(* ===== verification/FunctionProps.v ===== *)
(** Running the C code of programs over pointers on the counting allocator.

    A call runs the code of the function on a frame of its parameters, whose references the
    caller holds.  Each function of a program that follows the rules of file FunctionCode keeps the
    references it finds and gives one for its result, however it loops and calls itself, and the
    program leaves nothing, or cycles and references that were stored in full blocks.  A program
    without loops and recursion ends.  Programs that break one of the rules are shown to free a
    block in use, or to lose one. *)
From S2P Require Import Prelude Errors CppString Types TypeSystem SymbolTable.
From S2P Require Import CodeGenerator Syntax Visitor Transpile Static StmtProps ProgramProps.
From S2P Require Import Allocator RefCount RefCountProps RefCountClient.
From S2P Require Import PointerCode PointerVisit StructCode FunctionCode.
From S2P Require Import PointerMachine CodeSafety PointerProps.
From stdpp Require Import gmultiset relations.
#[local] Open Scope Z_scope.

(** ** C programs *)
Definition compile_fun (g : pfun) : cfun :=
  mkCfun (c_name (pf_name g)) (pf_params g).*1 (function_code g).
Definition compile_program (p : pprogram) : list cfun := compile_fun <$> all_functions p.

(** The [main] of the file: it starts the runtime, calls [main_] and stops the runtime. *)
Definition run_program (size_of : Ty → Z) (malloc : RC → Env) (n : nat) (p : pprogram)
    : stM machine status :=
  _ ← on_allocator (rc_init (mkEnv 0 0));
  st ← call_fun size_of malloc (compile_program p) n "main_" [];
  match st with
  | Halted _ => _ ← on_allocator (rc_shutdown (mkEnv 0 0)); mret st
  | Running _ _ => mret st
  end.

(** ** The functions of a program *)
Lemma functions_ok_names ts gs : ∀ F,
  functions_ok ts F gs →
  NoDup (pf_name <$> gs) ∧ Forall (λ g, F !! pf_name g = None) gs.
Proof.
  induction gs as [|g gs IH]; intros F; [by repeat constructor|].
  intros (_ & Hnew & Hok). destruct (IH _ Hok) as [Hd Hn].
  assert (Forall (λ g', pf_name g' ≠ pf_name g ∧ F !! pf_name g' = None) gs) as Hn'.
  { eapply Forall_impl; [exact Hn|]. intros g' Hl. simpl in Hl.
    apply lookup_insert_None in Hl. naive_solver. }
  rewrite Forall_forall in Hn'. split.
  - cbn [fmap list_fmap]. constructor; [|done]. intros (g' & Hg' & Hin)%list_elem_of_fmap.
    destruct (Hn' g' Hin). congruence.
  - constructor; [done|]. apply Forall_forall. naive_solver.
Qed.
Lemma bind_cong {A B} (m m' : stM World A) (k k' : A → stM World B) w :
  m w = m' w → (∀ x w', m' w = Ret (x, w') → k x w' = k' x w') → (m ≫= k) w = (m' ≫= k') w.
Proof.
  intros Hm Hk. unfold mbind, stM_bind. rewrite Hm. destruct (m' w) as [[x w']| | |]; auto.
Qed.

Lemma session_on env calls env' w :
  runtime_session b env calls env' w
  = on get set (allocator_session a env calls env') (with_current false w).
Proof.
  rewrite on_flag.
  trans ((rs ← on get set (allocator_session a env calls env');
          _ ← modify (with_current false); mret rs) (with_current true w)).
  2:{ unfold mbind, stM_bind. by destruct (on _ _ _ _) as [[]| | |]. }
  trans ((_ ← on get set (init a env); rs ← sequenceM (map (rt_perform b) calls);
          _ ← runtime_shutdown b env'; mret rs) (with_current true w)).
  { unfold runtime_session, runtime_init. by rewrite chosen. }
  generalize (eq_refl : current_allocator (with_current true w) = true).
  generalize (with_current true w) as w0. intros w0 H0. unfold allocator_session.
  trans ((_ ← on get set (init a env); rs ← on get set (rs ← sequenceM (map (allocator_perform a) calls);
            _ ← shutdown a env'; mret rs); _ ← modify (with_current false); mret rs) w0).
  2:{ symmetry. unfold mbind at 1, stM_bind at 1. rewrite on_bind. unfold mbind, stM_bind.
      by destruct (on get set (init a env) w0) as [[? ?]| | |]. }
  apply bind_cong; [done|]. intros x1 w1 E1.
  assert (current_allocator w1 = true) as H1 by (by rewrite (on_current _ _ _ _ E1)).
  trans ((rs ← on get set (sequenceM (map (allocator_perform a) calls));
          rs ← on get set (_ ← shutdown a env'; mret rs);
          _ ← modify (with_current false); mret rs) w1).
  2:{ symmetry. unfold mbind at 1, stM_bind at 1. rewrite on_bind. unfold mbind, stM_bind.
      by destruct (on get set (sequenceM _) w1) as [[? ?]| | |]. }
  apply bind_cong; [by apply rt_calls_on|]. intros rs w2 E2.
  assert (current_allocator w2 = true) as H2 by (by rewrite (on_current _ _ _ _ E2)).
  pose proof (on_bind (shutdown a env') (λ _, mret rs) w2) as Hs.
  unfold runtime_shutdown, current, mbind, stM_bind, gets in Hs |- *.
  rewrite H2, chosen, Hs. simpl.
  destruct (on get set (shutdown a env') w2) as [[[] w3]| | |]; try done.
  by rewrite on_mret.
Qed.
End component.

(** C11. The runtime is the allocator it was built with.  A session (initialisation, any
    sequence of calls, shutdown) of the runtime does what the session of the selected
    allocator does on its own state: the same results, crashes and exceptions in the same
    order, a call the allocator does not provide doing nothing.  The state of the two other
    allocators is as it was, and no allocator is current afterwards. *)
Theorem runtime_session_refines b env calls env' w :
  runtime_session b env calls env' w
  = (if USE_MARK_SWEEP b
     then on w_ms set_ms (allocator_session mark_sweep_allocator env calls env')
     else if USE_REF_COUNT b
     then on w_rc set_rc (allocator_session reference_count_allocator env calls env')
     else on w_simple set_simple (allocator_session simple_allocator env calls env'))
      (with_current false w).
Proof.
  destruct b as [[] []]; cbn [USE_MARK_SWEEP USE_REF_COUNT]; apply session_on; try done;
    by intros [].
Qed.

(** The bytes of the blocks of [blocks], as the statistics count them. *)
Definition total_bytes (blocks : list (Z * Z)) : Z :=
  foldl (λ acc (b : Z * Z), size_add acc b.2) 0 blocks.

(** A series of allocations, with the pointers [malloc] gives. *)
Definition simple_alloc_all (blocks : list (Z * Z)) : stM Simple unit :=
  forM_ (λ b : Z * Z, _ ← simple_alloc (mkEnv b.1 0) b.2; mret tt) blocks.

(** The simple allocator.  After [simple_init] and a series of allocations that do not
    fail, the live blocks are the ones [malloc] gave, the current bytes are their sum modulo
    2^64, the peak is no smaller, and the allocations are counted; releasing a block frees it
    and leaves the statistics as they are. *)
Theorem simple_allocations blocks :
  Forall (λ b : Z * Z, b.1 ≠ NULL) blocks →
  ∃ st, simple_alloc_all blocks (mkSimple stats_zero ∅)
        = Ret (tt, mkSimple st (list_to_set blocks.*1)) ∧
    current_bytes st = total_bytes blocks ∧ current_bytes st <= peak_bytes st ∧
    total_allocations st = Z.of_nat (length blocks) mod size_t_mod ∧
    ∀ p, p ∈ blocks.*1 →
      simple_dealloc p (mkSimple st (list_to_set blocks.*1))
      = Ret (tt, mkSimple st (list_to_set blocks.*1 ∖ {[p]})).
Proof.
  intros Hall.
  assert (∃ st, simple_alloc_all blocks (mkSimple stats_zero ∅)
            = Ret (tt, mkSimple st (list_to_set blocks.*1)) ∧
    current_bytes st = total_bytes blocks ∧ current_bytes st <= peak_bytes st ∧
    total_allocations st = Z.of_nat (length blocks) mod size_t_mod)
    as (st & H & Hc & Hp & Hn).
  { induction blocks as [|b blocks IH] using rev_ind.
    { exists stats_zero. done. }
    apply Forall_app in Hall as [Hall [Hb _]%Forall_cons].
    destruct (IH Hall) as (st & H & Hc & Hp & Hn).
    exists (stats_alloc b.2 st). split; [|split; [|split]].
    - unfold simple_alloc_all in *. rewrite forM_app, (bind_step _ _ _ _ _ H).
      cbn [forM_]. unfold simple_alloc. cbn [malloc_result]. rewrite decide_True by done.
      assert ((list_to_set (blocks ++ [b]).*1 : gset Z) = {[b.1]} ∪ list_to_set blocks.*1) as ->;
        [|reflexivity].
      rewrite fmap_app, list_to_set_app_L. simpl. set_solver.
    - unfold total_bytes. rewrite foldl_app. simpl. fold (total_bytes blocks). by rewrite Hc.
    - simpl. destruct (Z.ltb_spec (peak_bytes st) (size_add (current_bytes st) b.2)); lia.
    - simpl. rewrite Hn, length_app. unfold size_add. simpl.
      rewrite Zplus_mod_idemp_l. f_equal. lia. }
  exists st. split; [done|]. split; [done|]. split; [done|]. split; [done|].
  intros p Hin. unfold simple_dealloc. rewrite bind_gets. cbn [simple_live].
  apply list_elem_of_fmap in Hin as (b & -> & Hb).
  rewrite decide_False by (rewrite Forall_forall in Hall; by apply Hall).
  rewrite decide_True by (by apply elem_of_list_to_set, list_elem_of_fmap_2). done.
Qed.

Lemma simple_allocations_witness :
  ∃ s, simple_alloc_all [(100, 8); (200, 16)] (mkSimple stats_zero ∅) = Ret (tt, s) ∧
       current_bytes (simple_stats s) = 24.
Proof.
  destruct (simple_allocations [(100, 8); (200, 16)]) as (st & H & Hc & _).
  - repeat constructor; discriminate.
  - eexists. split; [exact H|]. simpl. rewrite Hc. reflexivity.
Defined.
(** * mobius_strip.py: mesh, surface area and edge length of a Moebius strip

    The program is one Python class, [MobiusStrip], whose constructor samples
    the parameter rectangle, evaluates the half-twist embedding on the samples
    and derives two scalars from them.  It is embedded here as pure functions
    over an abstract float type: the class [Float] lists the arithmetic the
    program takes from Python and numpy, and the program is written once for
    every instance of it.  Statements that only depend on the shape of the
    computation are proved for every instance; statements that need the laws
    of arithmetic are proved for the instance over the real numbers, i.e. for
    the program with every float operation read as the exact operation it
    rounds.

    Two further readings complete the picture.  The constructor is also
    written on an explicit attribute dictionary, to state that its outcome
    depends on its arguments only.  And the embedding is run on binary64,
    with the values of [cos] and [sin] tabulated where a run needs them, to
    show where a statement over the reals is not a statement about the
    rounded values.

    What is taken from numpy and how it is read:
    - an arithmetic operator or [np.cos], [np.sin], [np.sqrt] applied to
      arrays works cell by cell, a scalar operand being used in every cell;
    - [x**2] on a float array is [x * x];
    - [np.sum] adds the cells in row-major order starting from 0 (numpy adds
      in blocks; the order matters to the last bits of a binary64 result and
      not at all over the reals);
    - [np.linspace], [np.meshgrid], [np.diff] and indexing are written out
      below. *)

From Stdlib Require Import Floats Uint63.
From Stdlib Require Import Reals Lra Lia ZArith List Bool.
Import ListNotations.

(** ** Exceptions

    The only exceptions the constructor can meet are numpy's [ValueError]
    (a negative sample count given to [linspace]) and [IndexError] (an index
    past the end of an array). *)

Inductive exn : Type :=
| ValueError
| IndexError.

Inductive result (A : Type) : Type :=
| Ok (a : A)
| Raise (e : exn).

Arguments Ok {A} a.
Arguments Raise {A} e.

Definition bind {A B : Type} (m : result A) (k : A -> result B) : result B :=
  match m with
  | Ok a => k a
  | Raise e => Raise e
  end.

Notation "x <- m ;; k" := (bind m (fun x => k))
  (at level 61, m at next level, right associativity).

(** ** The arithmetic interface *)

Class Float (F : Type) : Type := {
  of_Z : Z -> F;          (* a Python int used where a float is expected *)
  fadd : F -> F -> F;
  fsub : F -> F -> F;
  fmul : F -> F -> F;
  fdiv : F -> F -> F;
  fneg : F -> F;
  fsqrt : F -> F;         (* np.sqrt *)
  fcos : F -> F;          (* np.cos *)
  fsin : F -> F;          (* np.sin *)
  fpi : F;                (* np.pi *)
  feqb : F -> F -> bool   (* == *)
}.

Declare Scope np_scope.
Delimit Scope np_scope with np.
Notation "x + y" := (fadd x y) : np_scope.
Notation "x - y" := (fsub x y) : np_scope.
Notation "x * y" := (fmul x y) : np_scope.
Notation "x / y" := (fdiv x y) : np_scope.
Notation "- x" := (fneg x) : np_scope.

(** Elementwise combination of two arrays of one shape. *)
Fixpoint map2 {A B C : Type} (f : A -> B -> C) (l : list A) (l' : list B)
  : list C :=
  match l, l' with
  | a :: t, b :: t' => f a b :: map2 f t t'
  | _, _ => []
  end.

Fixpoint map3 {A B C D : Type} (f : A -> B -> C -> D)
  (l : list A) (l' : list B) (l'' : list C) : list D :=
  match l, l', l'' with
  | a :: t, b :: t', c :: t'' => f a b c :: map3 f t t' t''
  | _, _, _ => []
  end.

Definition option_map2 {A B C : Type} (f : A -> B -> C)
  (oa : option A) (ob : option B) : option C :=
  match oa, ob with
  | Some a, Some b => Some (f a b)
  | _, _ => None
  end.

Section Program.

Context {F : Type} `{Float F}.
Local Open Scope np_scope.

(** A two-dimensional array, as the list of its rows. *)
Definition grid : Type := list (list F).

(** *** numpy *)

(** [np.arange(0, num)] as floats. *)
Definition arange (num : Z) : list F :=
  map (fun k => of_Z (Z.of_nat k)) (seq 0 (Z.to_nat num)).

(** [y[-1] = stop] on a non-empty array. *)
Definition set_last (y : list F) (stop : F) : list F :=
  removelast y ++ [stop].

(** [np.linspace(start, stop, num)] with the default [endpoint=True]:
    the samples are [k * step + start], the last one is overwritten by
    [stop], a vanishing step takes the branch that divides first, and a
    negative [num] is refused. *)
Definition linspace (start stop : F) (num : Z) : result (list F) :=
  if (num <? 0)%Z then Raise ValueError
  else
    let div := (num - 1)%Z in
    let delta := stop - start in
    let y := arange num in
    let y :=
      if (0 <? div)%Z then
        let step := delta / of_Z div in
        if feqb step (of_Z 0)
        then map (fun e => e / of_Z div * delta) y
        else map (fun e => e * step) y
      else map (fun e => e * delta) y in
    let y := map (fun e => e + start) y in
    Ok (if (1 <? num)%Z then set_last y stop else y).

(** [np.meshgrid(u, v)] with the default ['xy'] indexing: both grids have one
    row per element of [v] and one column per element of [u]. *)
Definition meshgrid (u v : list F) : grid * grid :=
  (map (fun _ => u) v, map (fun vi => map (fun _ => vi) u) v).

(** [np.sum] of a one-dimensional array, and of all cells of a grid. *)
Definition np_sum (a : list F) : F := fold_left fadd a (of_Z 0).

Definition np_sum2 (a : grid) : F := np_sum (concat a).

(** [np.diff(a)], that is [a[1:] - a[:-1]]. *)
Definition np_diff (a : list F) : list F :=
  map2 fsub (tl a) (removelast a).

(** [a[i]] for a non-negative index. *)
Definition getitem (a : list F) (i : nat) : result F :=
  match nth_error a i with
  | Some x => Ok x
  | None => Raise IndexError
  end.

(** *** The object *)

(** The attributes [__init__] has assigned before it calls a method.  The
    fields are [self.R], [self.w], ... under names that do not hide the type
    of the reals or the variables of the statements. *)
Record Attrs : Type := mkAttrs {
  self_R : F;
  self_w : F;
  self_n : Z;
  self_u : list F;
  self_v : list F;
  self_U : grid;
  self_V : grid
}.

(** The finished object. *)
Record MobiusStrip : Type := mkMobiusStrip {
  attrs : Attrs;
  mesh : grid * grid * grid;
  surface_area : F;
  edge_length : F
}.

(** *** Methods *)

(** [parametric_equations] at one pair of parameters. *)
Definition parametric_equations (self : Attrs) (u v : F) : F * F * F :=
  let x := (self_R self + v * fcos (u / of_Z 2)) * fcos u in
  let y := (self_R self + v * fcos (u / of_Z 2)) * fsin u in
  let z := v * fsin (u / of_Z 2) in
  (x, y, z).

(** numpy evaluates the three expressions cell by cell.  The call in
    [compute_edge_length] passes the array [u] and one float [v]... *)
Definition parametric_equations_vec (self : Attrs) (u : list F) (v : F)
  : list F * list F * list F :=
  (map (fun ui => fst (fst (parametric_equations self ui v))) u,
   map (fun ui => snd (fst (parametric_equations self ui v))) u,
   map (fun ui => snd (parametric_equations self ui v)) u).

(** ... and the call in [compute_mesh] passes two grids of one shape.  On
    grids of different shapes numpy broadcasts or raises [ValueError];
    [map2] does neither, and the statements below only use it on the two
    grids of one [meshgrid]. *)
Definition parametric_equations_grid (self : Attrs) (U V : grid)
  : grid * grid * grid :=
  (map2 (map2 (fun ui vi => fst (fst (parametric_equations self ui vi)))) U V,
   map2 (map2 (fun ui vi => snd (fst (parametric_equations self ui vi)))) U V,
   map2 (map2 (fun ui vi => snd (parametric_equations self ui vi))) U V).

Definition compute_mesh (self : Attrs) : grid * grid * grid :=
  parametric_equations_grid self (self_U self) (self_V self).

(** The local function of [compute_surface_area], at one pair of
    parameters. *)
Definition partial_derivatives (self : Attrs) (u v : F)
  : (F * F * F) * (F * F * F) :=
  let du_x := - v * fsin (u / of_Z 2) * fcos u / of_Z 2
              - (self_R self + v * fcos (u / of_Z 2)) * fsin u in
  let du_y := - v * fsin (u / of_Z 2) * fsin u / of_Z 2
              + (self_R self + v * fcos (u / of_Z 2)) * fcos u in
  let du_z := v * fcos (u / of_Z 2) / of_Z 2 in
  let dv_x := fcos (u / of_Z 2) * fcos u in
  let dv_y := fcos (u / of_Z 2) * fsin u in
  let dv_z := fsin (u / of_Z 2) in
  ((du_x, du_y, du_z), (dv_x, dv_y, dv_z)).

Definition cross_product (du dv : F * F * F) : F * F * F :=
  let '(du0, du1, du2) := du in
  let '(dv0, dv1, dv2) := dv in
  (du1 * dv2 - du2 * dv1,
   du2 * dv0 - du0 * dv2,
   du0 * dv1 - du1 * dv0).

(** [np.sqrt(np.sum(cross_product**2, axis=0))] in one cell. *)
Definition area_element (self : Attrs) (u v : F) : F :=
  let '(du, dv) := partial_derivatives self u v in
  let '(c0, c1, c2) := cross_product du dv in
  fsqrt (c0 * c0 + c1 * c1 + c2 * c2).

* _WORK INSTRUCTIONS_: Using the records above, write out exactly the lines between the one holding "x) : np_scope." and the one holding "(** A two-dimensional", inclusive; leave everything else out.

* _ANSWER BOX_:
Notation "- x" := (fneg x) : np_scope.

(** Elementwise combination of two arrays of one shape. *)
Fixpoint map2 {A B C : Type} (f : A -> B -> C) (l : list A) (l' : list B)
  : list C :=
  match l, l' with
  | a :: t, b :: t' => f a b :: map2 f t t'
  | _, _ => []
  end.

Fixpoint map3 {A B C D : Type} (f : A -> B -> C -> D)
  (l : list A) (l' : list B) (l'' : list C) : list D :=
  match l, l', l'' with
  | a :: t, b :: t', c :: t'' => f a b c :: map3 f t t' t''
  | _, _, _ => []
  end.

Definition option_map2 {A B C : Type} (f : A -> B -> C)
  (oa : option A) (ob : option B) : option C :=
  match oa, ob with
  | Some a, Some b => Some (f a b)
  | _, _ => None
  end.

Section Program.

Context {F : Type} `{Float F}.
Local Open Scope np_scope.

(** A two-dimensional array, as the list of its rows. *)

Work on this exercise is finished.